The British Association of Oral and Maxillofacial Surgeons is the British medical association for oral and maxillofacial (mouth, jaws and face) surgeons - dentists who are also trained in oral surgery.

History
Oral and maxillofacial surgery developed as a surgical development in dentistry to treat servicemen injured in World War 2.

The British Association of Oral Surgeons was formed in February 1962. In 1985 the organisation changed to its present name. In 1994 the field of surgery was recognised as one of the nine surgical specialities.
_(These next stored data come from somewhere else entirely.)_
(* ===== verification/Effects.v ===== *)
(** * Effects: programs that call the Kubernetes API

    The handlers of the program talk to the API server (through
    controller-runtime's client), the clock, the log and the process. Those are
    not part of the repository: a program is a tree of calls, [prog], whose
    answers come from outside, so every theorem about a handler holds for every
    behaviour of the server, cached reads included, unless it names an
    assumption on the answers.

    - [call] lists the calls the source makes, with the type of their answers;
    - [runs] and [exec] give the traces of a program, relationally and against a
      concrete server;
    - [wp] is a small rely/guarantee logic: [G] constrains the calls a program
      may make after a history, [R] the answers it may count on;
    - [RetryOnError] is the interface of client-go's [retry.OnError]. *)

From S2P Require Import Prelude Strconv GoTime Api.

(** ** Errors *)

(** The [metav1.StatusReason]s the program distinguishes. *)
Inductive StatusReason :=
  | StatusReasonNotFound
  | StatusReasonAlreadyExists
  | StatusReasonConflict
  | StatusReasonOther (reason : string).

(** An [error]: an API status, a [strconv.NumError], another library's error, or
    [fmt.Errorf] of a format, its arguments and the error wrapped by [%w]. *)
Inductive error :=
  | StatusError (reason : StatusReason) (message : string)
  | NumError (func num : string) (err : num_error)
  | OtherError (message : string)
  | Errorf (format : string) (args : list string) (wrapped : option error).

#[global] Instance StatusReason_eq_dec : EqDecision StatusReason.
Proof. solve_decision. Defined.

(** [apierrors.ReasonForError]: the reason of the API status an error is or wraps. *)
Fixpoint ReasonForError (err : error) : option StatusReason :=
  match err with
  | StatusError r _ => Some r
  | Errorf _ _ (Some e) => ReasonForError e
  | _ => None
  end.

Definition IsNotFound (err : error) : bool :=
  bool_decide (ReasonForError err = Some StatusReasonNotFound).
Definition IsAlreadyExists (err : error) : bool :=
  bool_decide (ReasonForError err = Some StatusReasonAlreadyExists).
Definition IsConflict (err : error) : bool :=
  bool_decide (ReasonForError err = Some StatusReasonConflict).

(** ** Calls and their answers *)

Inductive call :=
  (* reads *)
  | ListEvents (namespace nsName : string)
  | GetPod (key : NamespacedName)
  | GetPVC (key : NamespacedName)
  | GetStorageClass (name : string)
  | GetDecision (name : string)
  | ListDecisions
  (* writes *)
  | CreateDecision (d : SchedulingDecision)
  | UpdateDecisionStatus (d : SchedulingDecision)
  | DeleteDecision (d : SchedulingDecision)
  | CreateEvent (e : Event)
  (* the clock, the log, the process *)
  | Now
  | Log (format : string) (args : list string) (err : option error)
  | Exit (code : Z).

(** A result [(T, error)] is a sum, a lone [error] an option ([None] is nil), and
    [os.Exit] does not answer. *)
Definition answer (c : call) : Type :=
  match c with
  | ListEvents _ _ => fallible error (list Event)
  | GetPod _ => fallible error Pod
  | GetPVC _ => fallible error PersistentVolumeClaim
  | GetStorageClass _ => fallible error StorageClass
  | GetDecision _ => fallible error SchedulingDecision
  | ListDecisions => fallible error (list SchedulingDecision)
  | CreateDecision _ | UpdateDecisionStatus _ | DeleteDecision _ | CreateEvent _ =>
      option error
  | Now => Time
  | Log _ _ _ => unit
  | Exit _ => Empty_set
  end.

(** The calls that change API objects. *)
Definition is_write (c : call) : bool :=
  match c with
  | CreateDecision _ | UpdateDecisionStatus _ | DeleteDecision _ | CreateEvent _ => true
  | _ => false
  end.

(** ** Programs *)

Inductive prog (A : Type) : Type :=
  | Ret (a : A)
  | Call (c : call) (k : answer c -> prog A).
Arguments Ret {A} a.
Arguments Call {A} c k.

Fixpoint prog_bind {A B} (f : A -> prog B) (p : prog A) : prog B :=
  match p with
  | Ret a => f a
  | Call c k => Call c (fun r => prog_bind f (k r))
  end.

#[global] Instance prog_ret : MRet prog := @Ret.
#[global] Instance prog_mbind : MBind prog := @prog_bind.

(** Make one call. *)
Definition do_call (c : call) : prog (answer c) := Call c Ret.

(** ** Runs *)

Record exchange := Exch { ex_call : call; ex_answer : answer ex_call }.

(** [runs p tr a]: [p] returns [a] after the calls of [tr], answered as in [tr]. *)
Fixpoint runs {A} (p : prog A) (tr : list exchange) (a : A) : Prop :=
  match p with
  | Ret b => tr = [] /\ a = b
  | Call c k => exists r tr', tr = Exch c r :: tr' /\ runs (k r) tr' a
  end.

(** [exits p tr code]: after the exchanges of [tr], [p] calls [os.Exit(code)]. *)
Fixpoint exits {A} (p : prog A) (tr : list exchange) (code : Z) : Prop :=
  match p with
  | Ret _ => False
  | Call c k =>
      (c = Exit code /\ tr = []) \/
      exists r tr', tr = Exch c r :: tr' /\ exits (k r) tr' code
  end.

(** A server with states [W] answers calls; it gives no answer to [Exit]. *)
Definition server (W : Type) : Type := forall c : call, W -> option (answer c) * W.

(** Run against a server; [None] if a call was not answered. *)
Fixpoint exec {W A} (srv : server W) (p : prog A) (w : W) : option A * list exchange * W :=
  match p with
  | Ret a => (Some a, [], w)
  | Call c k =>
      match srv c w with
      | (Some r, w') =>
          let '(a, tr, w'') := exec srv (k r) w' in (a, Exch c r :: tr, w'')
      | (None, w') => (None, [], w')
      end
  end.

(** A server that answers every call but [os.Exit]. *)
Definition answering {W} (srv : server W) : Prop :=
  forall c w, (forall code, c <> Exit code) -> exists a w', srv c w = (Some a, w').

(** The calls of a trace that satisfy a test. *)
Definition calls_of (tr : list exchange) : list call := map ex_call tr.
Definition writes_of (tr : list exchange) : list call :=
  filter (fun c => is_write c = true) (calls_of tr).

(** The error an exchange was answered with, if any. *)
Definition exchange_error (x : exchange) : option error :=
  match x with
  | Exch c r =>
      match c return answer c -> option error with
      | ListEvents _ _ | GetPod _ | GetPVC _ | GetStorageClass _ | GetDecision _
      | ListDecisions => fun r => match r with inl e => Some e | inr _ => None end
      | CreateDecision _ | UpdateDecisionStatus _ | DeleteDecision _ | CreateEvent _ =>
          fun r => r
      | Now | Log _ _ _ | Exit _ => fun _ => None
      end r
  end.

(** ** The rely/guarantee logic *)

Section wp.
Context (G : list exchange -> call -> Prop).
Context (R : list exchange -> forall c, answer c -> Prop).

(** From history [h], [p] only makes calls allowed by [G]; if all answers satisfy
    [R], it returns only in situations satisfying [Q]. *)
Fixpoint wp {A} (p : prog A) (Q : list exchange -> A -> Prop) (h : list exchange) : Prop :=
  match p with
  | Ret a => Q h a
  | Call c k => G h c /\ forall r, R h c r -> wp (k r) Q (h ++ [Exch c r])
  end.
End wp.

(** All answers of a trace satisfy the rely condition, given the history before. *)
Fixpoint answers_ok (R : list exchange -> forall c, answer c -> Prop)
    (h tr : list exchange) : Prop :=
  match tr with
  | [] => True
  | x :: tr' => R h (ex_call x) (ex_answer x) /\ answers_ok R (h ++ [x]) tr'
  end.

(** All calls of a trace satisfy the guarantee. *)
Fixpoint calls_ok (G : list exchange -> call -> Prop) (h tr : list exchange) : Prop :=
  match tr with
  | [] => True
  | x :: tr' => G h (ex_call x) /\ calls_ok G (h ++ [x]) tr'
  end.

(** No constraint. *)
Definition any_call : list exchange -> call -> Prop := fun _ _ => True.
Definition any_answer : list exchange -> forall c, answer c -> Prop := fun _ _ _ => True.

(** ** [retry.OnError] *)

(** At most [n] attempts of [fn]: a nil error or one that is not retriable is
    returned at once, a retriable one only after the last attempt. *)
Fixpoint attempts (retriable : error -> bool) (fn : prog (option error)) (n : nat)
    : prog (option error) :=
  match n with
  | O => mret None
  | S n' =>
      err ← fn;
      match err with
      | None => mret None
      | Some e =>
          if retriable e then
            match n' with O => mret (Some e) | S _ => attempts retriable fn n' end
          else mret (Some e)
      end
  end.

(** The documented contract of [retry.OnError] with [retry.DefaultBackoff]: it
    retries while the error is retriable, as many times as the backoff has
    steps (at least one), and returns the last error. The waits between
    attempts make no call. What happens to a call interrupted by the end of the
    process is outside this contract. *)
Class RetryOnError := {
  OnError : (error -> bool) -> prog (option error) -> prog (option error);
  OnError_steps : nat;
  OnError_steps_pos : (0 < OnError_steps)%nat;
  OnError_attempts retriable fn :
    OnError retriable fn = attempts retriable fn OnError_steps;
}.

(** ** Lemmas *)

Lemma runs_bind {A B} (p : prog A) (f : A -> prog B) tr b :
  runs (p ≫= f) tr b <->
  exists tr1 tr2 a, tr = tr1 ++ tr2 /\ runs p tr1 a /\ runs (f a) tr2 b.
Proof.
  revert tr. induction p as [a|c k IH]; intros tr; simpl.
  - split.
    + intros. by exists [], tr, a.
    + intros (? & ? & ? & -> & [-> ->] & ?). done.
  - split.
    + intros (r & tr' & -> & (tr1 & tr2 & a & -> & ? & ?)%IH).
      exists (Exch c r :: tr1), tr2, a. split_and!; [done| |done]. by exists r, tr1.
    + intros (tr1 & tr2 & a & -> & (r & tr' & -> & ?) & ?).
      exists r, (tr' ++ tr2). split; [done|]. apply IH. by exists tr', tr2, a.
Qed.

Lemma runs_ret {A} (a b : A) tr : runs (mret a) tr b <-> tr = [] /\ b = a.
Proof. done. Qed.

Lemma runs_do_call c tr r : runs (do_call c) tr r <-> tr = [Exch c r].
Proof.
  simpl. split.
  - by intros (r' & ? & -> & -> & ->).
  - intros ->. by exists r, [].
Qed.

Lemma exits_bind {A B} (p : prog A) (f : A -> prog B) tr code :
  exits (p ≫= f) tr code ->
  exits p tr code \/
  exists tr1 tr2 a, tr = tr1 ++ tr2 /\ runs p tr1 a /\ exits (f a) tr2 code.
Proof.
  revert tr. induction p as [a|c k IH]; intros tr; simpl.
  - intros Hx. right. by exists [], tr, a.
  - intros [?|(r & tr' & -> & [Hx|(tr1 & tr2 & a & -> & ? & ?)]%IH)].
    + by do 2 left.
    + left. right. by exists r, tr'.
    + right. exists (Exch c r :: tr1), tr2, a. split_and!; [done| |done]. by exists r, tr1.
Qed.

Lemma exec_runs {W A} (srv : server W) (p : prog A) w a tr w' :
  exec srv p w = (Some a, tr, w') -> runs p tr a.
Proof.
  revert w tr. induction p as [b|c k IH]; intros w tr; simpl; [naive_solver|].
  destruct (srv c w) as [[r|] w1]; [|done].
  destruct (exec srv (k r) w1) as [[oa tr'] w2] eqn:He. intros ?; simplify_eq.
  exists r, tr'. split; [done|]. by eapply IH.
Qed.

(** Every program terminates: against an answering server it returns or exits. *)
Lemma exec_ends {W A} (srv : server W) (p : prog A) w :
  answering srv ->
  (exists a tr w', exec srv p w = (Some a, tr, w') /\ runs p tr a) \/
  (exists tr w' code, exec srv p w = (None, tr, w') /\ exits p tr code).
Proof.
  intros Hs. revert w. induction p as [a|c k IH]; intros w; simpl.
  { left. by exists a, [], w. }
  destruct (srv c w) as [[r|] w1] eqn:Hc.
  - destruct (IH r w1) as [(a & tr & w' & -> & ?)|(tr & w' & code & -> & ?)].
    + left. exists a, (Exch c r :: tr), w'. split; [done|]. by exists r, tr.
    + right. exists (Exch c r :: tr), w', code. split; [done|]. right. by exists r, tr.
  - right. destruct c as [| | | | | | | | | | | |code];
      try (edestruct Hs as (? & ? & He); [|rewrite Hc in He; discriminate He];
           intros ? ?; discriminate).
    exists [], w1, code. split; [done|]. by left.
Qed.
Since 1995, to gain entrance to the Specialist Register for the Speciality of Oral & Maxillofacial Surgery, a surgeon must have qualifications in dentistry and surgery - be a registered dentist and registered medical practitioner, according to the European Specialist Medical Qualification Order 1995. This recognition comes from both the General Medical Council and General Dental Council. Oral surgeons do not need to be a medical doctor.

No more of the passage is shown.